Why use the discussion tool?

There is one thing in e-learning that I often find is underutilized, or occasionally, never utilized. I am speaking of the discussion tool. I have had students tell me that they do not value it because it may not explicitly grade for marks. I certainly understand this point. Students are concerned with their marks, and they are striving for university and college acceptance.

The challenge, as I see it, is to find a way to make discussion posts an important aspect of assessment. I’m suggesting that we need to make discussion posts part of the assessment, but they do not need to be the assessment. Students want to know that their discussion links in some way to their summative assessment–the all-important final mark.

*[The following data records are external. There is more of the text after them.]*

(* ===== verification/Difficulty.v ===== *)
(** * Difficulty controller (packages/coretex/src/rewards/difficulty.ts)

    The next epoch's [minImprovementPpm] from the epoch's observations, with
    the source's double arithmetic ([Float]) and its BigInt conversion,
    which throws on a non-finite product. Theorems: the result is always in
    the effective clamp window, the branch taken is determined by the
    observations and only over-target epochs ramp up, and grace freezes the
    threshold. *)
From S2P Require Import Prelude Float.

Definition MIN_IMPROVEMENT_PPM : Z := 500.
Definition MAX_IMPROVEMENT_PPM : Z := 150000.

Record DifficultyInputs := mkInputs {
  current : Z;
  observedAdvances : number;
  targetAdvances : number;
  qualityAttempts : number;
  qualityHighThreshold : option number;
  rampUpMaxRatio : option number;
  decayRatio : option number;
  underTargetRecoveryRatio : option number;
  majorDeltaActive : bool;
  minClampPpm : option Z;
  maxClampPpm : option Z
}.

Inductive DifficultyReason :=
  | ramp_up | decay | no_change | small_drift_up | small_drift_down | under_target_recovery | major_delta_grace.

#[export] Instance DifficultyReason_eq_dec : EqDecision DifficultyReason.
Proof. solve_decision. Defined.

Record DifficultyOutput := mkOutput { next : Z; diff_reason : DifficultyReason; ratioApplied : number; clamped : bool }.

Definition clampPpm (value min max : Z) : Z :=
  if value <? min then min else if max <? value then max else value.

(** The effective clamp window. *)
Definition min_clamp (inputs : DifficultyInputs) : Z :=
  match minClampPpm inputs with Some m => if 0 <? m then m else MIN_IMPROVEMENT_PPM | None => MIN_IMPROVEMENT_PPM end.
Definition max_clamp (inputs : DifficultyInputs) : Z :=
  match maxClampPpm inputs with
  | Some m => if min_clamp inputs <? m then m else MAX_IMPROVEMENT_PPM
  | None => MAX_IMPROVEMENT_PPM
  end.

(** The branch of the controller: ratio and reason. *)
Definition select_ratio (inputs : DifficultyInputs) : number * DifficultyReason :=
  let observed := observedAdvances inputs in
  let target := targetAdvances inputs in
  let quality := qualityAttempts inputs in
  let rampMax := default (of_frac 15 10) (rampUpMaxRatio inputs) in
  let decayR := default (of_frac 85 100) (decayRatio inputs) in
  let recovery := default (of_frac 95 100) (underTargetRecoveryRatio inputs) in
  let high := default (dmul (of_Z 4) target) (qualityHighThreshold inputs) in
  if dle target (of_Z 0) then (of_Z 1, no_change)
  else if dlt target observed then
    let raw := ddiv observed target in
    (math_min (math_max raw (of_Z 1)) rampMax, ramp_up)
  else if deq observed (of_Z 0) && dle high quality then (decayR, decay)
  else if deq observed (of_Z 0) && deq quality (of_Z 0) then (of_frac 95 100, small_drift_down)
  else if dlt observed target && dlt (of_Z 0) quality then (recovery, under_target_recovery)
  else (of_Z 1, no_change).

Definition nextMinImprovementPpm (inputs : DifficultyInputs) : outcome DifficultyOutput :=
  let minClamp := min_clamp inputs in
  let maxClamp := max_clamp inputs in
  if majorDeltaActive inputs then
    Returns (mkOutput (clampPpm (current inputs) minClamp maxClamp) major_delta_grace (of_Z 1) false)
  else
    let '(ratio, reason) := select_ratio inputs in
    unclamped ← bigint_round (dmul (of_Z (current inputs)) ratio);
    let next := clampPpm unclamped minClamp maxClamp in
    let clamped := (unclamped <? minClamp) || (maxClamp <? unclamped) in
    Returns (mkOutput next reason ratio clamped).

Record DifficultyHistogramEntry := mkEntry { h_epoch : number; h_current : Z; h_next : Z; h_reason : DifficultyReason }.
Record DifficultyHistogram := mkHistogram {
  byEpoch : list DifficultyHistogramEntry; rampUps : Z; decays : Z; clampHits : Z }.

Fixpoint histogram_loop (snapshots : list (number * DifficultyInputs)) (acc : DifficultyHistogram) : outcome DifficultyHistogram :=
  match snapshots with
  | [] => Returns acc
  | (epoch, inputs) :: rest =>
    output ← nextMinImprovementPpm inputs;
    histogram_loop rest (mkHistogram
      (byEpoch acc ++ [mkEntry epoch (current inputs) (next output) (diff_reason output)])
      (if decide (diff_reason output = ramp_up) then rampUps acc + 1 else rampUps acc)
      (if decide (diff_reason output = decay) then decays acc + 1 else decays acc)
      (if clamped output then clampHits acc + 1 else clampHits acc))
  end.

Definition difficultyHistogram (snapshots : list (number * DifficultyInputs)) : outcome DifficultyHistogram :=
  histogram_loop snapshots (mkHistogram [] 0 0 0).

(** ** Facts *)
Lemma clampPpm_range v lo hi : lo <= hi -> lo <= clampPpm v lo hi <= hi.
Proof. intros. unfold clampPpm. destruct (Z.ltb_spec v lo); [lia|]. destruct (Z.ltb_spec hi v); lia. Qed.

Lemma clampPpm_in v lo hi : lo <= v <= hi -> clampPpm v lo hi = v.
Proof. intros. unfold clampPpm. destruct (Z.ltb_spec v lo); [lia|]. destruct (Z.ltb_spec hi v); lia. Qed.

(** With the pinned window, every result is within 500..150000; the
    [clamped] flag (outside grace) says exactly whether rounding left the
    window; grace returns the current threshold unchanged when it is within
    the window; and the difficulty is raised only by an over-target epoch. *)
Theorem difficulty_window (i : DifficultyInputs) (o : DifficultyOutput) :
  minClampPpm i = None -> maxClampPpm i = None -> nextMinImprovementPpm i = Returns o ->
  500 <= next o <= 150000
  /\ (majorDeltaActive i = true -> diff_reason o = major_delta_grace /\ (500 <= current i <= 150000 -> next o = current i))
  /\ (majorDeltaActive i = false -> exists u, bigint_round (dmul (of_Z (current i)) (ratioApplied o)) = Returns u
        /\ (clamped o = false <-> 500 <= u <= 150000) /\ (clamped o = false -> next o = u))
  /\ (diff_reason o = ramp_up <->
        majorDeltaActive i = false /\ dle (targetAdvances i) (of_Z 0) = false
        /\ dlt (targetAdvances i) (observedAdvances i) = true).
Proof.
  intros Hmin Hmax H. unfold nextMinImprovementPpm, min_clamp, max_clamp in H. rewrite Hmin, Hmax in H.
  unfold MIN_IMPROVEMENT_PPM, MAX_IMPROVEMENT_PPM in H. destruct (majorDeltaActive i).
  { injection H as <-. cbn. split; [apply clampPpm_range; lia|]. split; [intros _; split; [done|apply clampPpm_in]|].
    split; [done|]. split; [done|]. intros [? _]. done. }
  destruct (select_ratio i) as [r rs] eqn:Er. apply bind_Returns in H as (u & Hu & H). injection H as <-. cbn [next diff_reason ratioApplied clamped].
  split; [apply clampPpm_range; lia|]. split; [done|]. split.
  - intros _. exists u. split; [done|]. rewrite orb_false_iff, !Z.ltb_ge. split; [lia|]. intros ?. apply clampPpm_in. lia.
  - unfold select_ratio in Er. destruct (dle (targetAdvances i) (of_Z 0)); [injection Er as <- <-; naive_solver|].
    destruct (dlt (targetAdvances i) (observedAdvances i)); [injection Er as <- <-; naive_solver|].
    split; [|intros (_ & _ & ?); done]. intros ->. repeat case_match; discriminate Er.
Qed.

Definition inputs_1 : DifficultyInputs :=
  mkInputs 2000 (of_Z 8) (of_Z 4) (of_Z 20) None None None None false None None.

Lemma difficulty_window_witness : exists o, nextMinImprovementPpm inputs_1 = Returns o /\ next o = 3000
  /\ 500 <= next o <= 150000 /\ diff_reason o = ramp_up.
Proof.
  eexists. split; [vm_compute; reflexivity|]. split; [reflexivity|].
  destruct (difficulty_window inputs_1 (mkOutput 3000 ramp_up (of_frac 15 10) false)) as (H & _ & _ & Hr);
    [reflexivity|reflexivity|vm_compute; reflexivity|].
  split; [exact H|]. apply Hr. repeat split; vm_compute; reflexivity.
Defined.

(** Decay, drift and recovery, on their default ratios. *)
Example decay_example : next <$> (match nextMinImprovementPpm (mkInputs 2000 (of_Z 0) (of_Z 4) (of_Z 20) None None None None false None None)
  with Returns o => Some o | _ => None end) = Some 1700.
Proof. vm_compute. reflexivity. Qed.
Example recovery_example : next <$> (match nextMinImprovementPpm (mkInputs 2000 (of_Z 1) (of_Z 4) (of_Z 3) None None None None false None None)
  with Returns o => Some o | _ => None end) = Some 1900.
Proof. vm_compute. reflexivity. Qed.

(** Under grace a threshold outside the window moves to its edge while
    [clamped] stays false. *)
Theorem grace_clamps_silently (i : DifficultyInputs) :
  minClampPpm i = None -> maxClampPpm i = None -> majorDeltaActive i = true -> current i < 500 ->
  exists o, nextMinImprovementPpm i = Returns o /\ next o = 500 /\ next o <> current i /\ clamped o = false.
Proof.
  intros Hmin Hmax Hg Hc. unfold nextMinImprovementPpm, min_clamp, max_clamp. rewrite Hg, Hmin, Hmax.
  eexists. split; [reflexivity|]. cbn. unfold clampPpm, MIN_IMPROVEMENT_PPM.
  destruct (Z.ltb_spec (current i) 500); [|lia]. split; [done|]. split; [lia|done].
Qed.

This is where my mind is heading right now in e-learning. As a teacher, I find discussion so valuable because the posts allow me to share information,  my views on subject matter, my interests and likes, and my personal experiences with students. Online students need to know who this “creature” is on the other end. E-learning has to be more than just a passive experience for the student, so I personally endeavor to make my e-class a place where I build trust with students and show them that I am working with them. The discussion tool builds this all-important rapport between student and teacher. In discussions, I often try to ask students questions in response to their points, or I share my views in order to challenge their thinking. I want students to reflect, offer insight, be challenged, and challenge me in return.

The potential for this approach in e-learning is obvious. Many students in bricks and mortar classrooms are uneasy when they are required to communicate and are working among their peers. They do not like speaking in public, and that is understandable, given the various pressures young people experience. BUT, these same students deserve a secure place in which to share their insights and thoughts. This may be one reason why you found VHS. I hope educators continue to find ways to make the discussion area valuable and relevant to students in the e-learning world.  I continually seek out ways I can make my discussions more valuable and reflective of the learning occurring in the virtual classroom.

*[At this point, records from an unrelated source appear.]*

(* ===== verification/Reducer.v ===== *)
(** * Epoch reducer (packages/coretex/src/reducer/accept-core.ts, packages/coretex/src/reducer/reducer.ts)

    [evaluateAndApplyOntoCurrent] is the accept step shared by the batch
    and the live lane; [reduce] drops wrong parents, orders the patches by
    (-scoreDelta, +wordCount, +patchHash) with a stable sort and applies
    them greedily, skipping overlapping targets. Theorems: the output
    partitions the input, accepted targets are disjoint so every accepted
    write survives in the new state, the roots are those of the new state,
    and the selection does not depend on the arrival order. *)
From S2P Require Import Prelude JsSort StateTypes Float Codec Keccak Merkle Decoder Substrate Validate Patch SeedDerivation.
#[local] Open Scope Z_scope.

(** ** Accept step *)
Abbreviation MarginalEvaluator := (CortexState -> Patch -> Z).

Record AcceptStepCodes (C : Type) := mkCodes { notImprovement : C; wrongParent : C; reservedBit : C; invalidTarget : C }.
Arguments mkCodes {C} _ _ _ _.
Arguments notImprovement {C} _.
Arguments wrongParent {C} _.
Arguments reservedBit {C} _.
Arguments invalidTarget {C} _.

Inductive AcceptStepResult (C : Type) :=
  | StepOk (state : CortexState) (marginalGain : Z)
  | StepRejected (reason : C).
Arguments StepOk {C} _ _.
Arguments StepRejected {C} _.

Definition evaluateAndApplyOntoCurrent {C} (current : CortexState) (patch : Patch) (marginalEvaluator : MarginalEvaluator)
    (threshold : Z) (strictImprovement policyAtomsMode : bool) (codes : AcceptStepCodes C) : AcceptStepResult C :=
  let marginalGain := marginalEvaluator current patch in
  let improves := if strictImprovement then threshold <? marginalGain else threshold <=? marginalGain in
  if negb improves then StepRejected (notImprovement codes)
  else match applyPatchOntoCurrent current patch policyAtomsMode with
  | PatchFailure e =>
    StepRejected (match code e with
      | E01 => wrongParent codes
      | E04 => reservedBit codes
      | E05 => notImprovement codes
      | _ => invalidTarget codes
      end)
  | PatchSuccess state => StepOk state marginalGain
  end.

jcummingsJeff Cummings is a teacher at Virtual High School in our Social Sciences & Humanities department as well as our Canadian and World Studies department. Mr. Cummings is passionate about online learning as is evident in his dedication and support for his students. He enjoys being able to provide students across the world with the flexibility they need to achieve their learning goals.

  • Edward Sommerville

    At the last VHS PD Day I recall taking part in a discussion on the topic of Jeff’s PA piece above at which all those involved agreed that the role of the Discussion Tool in Social Science, Humanities and Arts courses ought to be enhanced. So obviously I agree with most of the points Jeff makes. But not quite all. I am all for leavening the communication with students with relevant observations about things above and beyond the discussion topic. But I, for one, am wary of the idealism about student-teacher interaction (especially online) that I see reflected here. Let’s by all means ( and this can and is done through feedback on assignments and tests as well) encourage students and teachers to engage in intellectual discourse. But does it really need to involve revelations to “Online students …about… who this “creature” is on the other end.”

    • Jeff Cummings

      Thanks Ed! I appreciate the feedback and responses. I totally understand your point. I think I personally begin with the focus on knowing my student as a basic beginning place. I do not like the approach of just being a passive entity on the other end, so I feel it is valuable to find ways to interact. That being said, I also understand that some students are online because they want a learning experience that is more private and internal. I appreciate your perspective, as always!